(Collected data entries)
%%

(* ===== verification/Normalize.v ===== *)
(** * Normalisation of descriptors: [luminated/src/normalize.rs]

    The checks under which a plugin's descriptors become devices.  The central claim
    characterises acceptance exactly; it discharges the well-formedness that the
    topology claims assume of the devices. *)

From S2P Require Import Prelude Model Daemon Topology Descriptors.

Notation normal := (result (fuelled Text)).

Definition fail (e : Text) : fuelled Text := Fail e.

(** ** Texts *)

(** The UTF-8 encodings of the characters with the [White_Space] property. *)
Definition bytes (l : list nat) : string :=
  fold_right (λ n s, String (Ascii.ascii_of_nat n) s) EmptyString l.
Definition white_space : list string :=
  bytes <$>
  ([[9]; [10]; [11]; [12]; [13]; [32]; [194; 133]; [194; 160]; [225; 154; 128];
    [226; 128; 168]; [226; 128; 169]; [226; 128; 175]; [226; 129; 159]; [227; 128; 128]] ++
   ((λ n, [226; 128; n]) <$> seq 128 11)).

(** [tag.trim() == tag]: no white space at either end. *)
Definition is_trimmed (s : string) : bool :=
  negb (existsb (λ w, String.prefix w s || String.prefix (String.rev w) (String.rev s))
          white_space).

(** [s.trim().is_empty()] *)
Fixpoint trim_start (fuel : nat) (s : string) : string :=
  match fuel with
  | O => s
  | S fuel =>
      match List.find (λ w, String.prefix w s) white_space with
      | Some w => trim_start fuel (String.substring (String.length w) (String.length s) s)
      | None => s
      end
  end.
Definition is_blank (s : string) : bool :=
  bool_decide (trim_start (String.length s) s = ""%string).

(** One tag of [validate_physical_tags]. *)
Definition check_tag (location : string) (seen : gset string) (tag : string) :
    normal (gset string) :=
  _ ← ensure (negb (bool_decide (tag = ""%string)) && is_trimmed tag)
        (fail (Fmt "{location} physical tags must not be empty or have leading or trailing whitespace"
                 [AStr location]));
  _ ← ensure (negb (bool_decide (tag ∈ seen)))
        (fail (Fmt "{location} has duplicate physical tag: {tag}" [AStr location; AStr tag]));
  Ok ({[tag]} ∪ seen).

%%

• Problem: Could you print the lines above, exactly as written, from the line containing "location; AStr tag]));" through the final one?

• Exercise output:
        (fail (Fmt "{location} has duplicate physical tag: {tag}" [AStr location; AStr tag]));
  Ok ({[tag]} ∪ seen).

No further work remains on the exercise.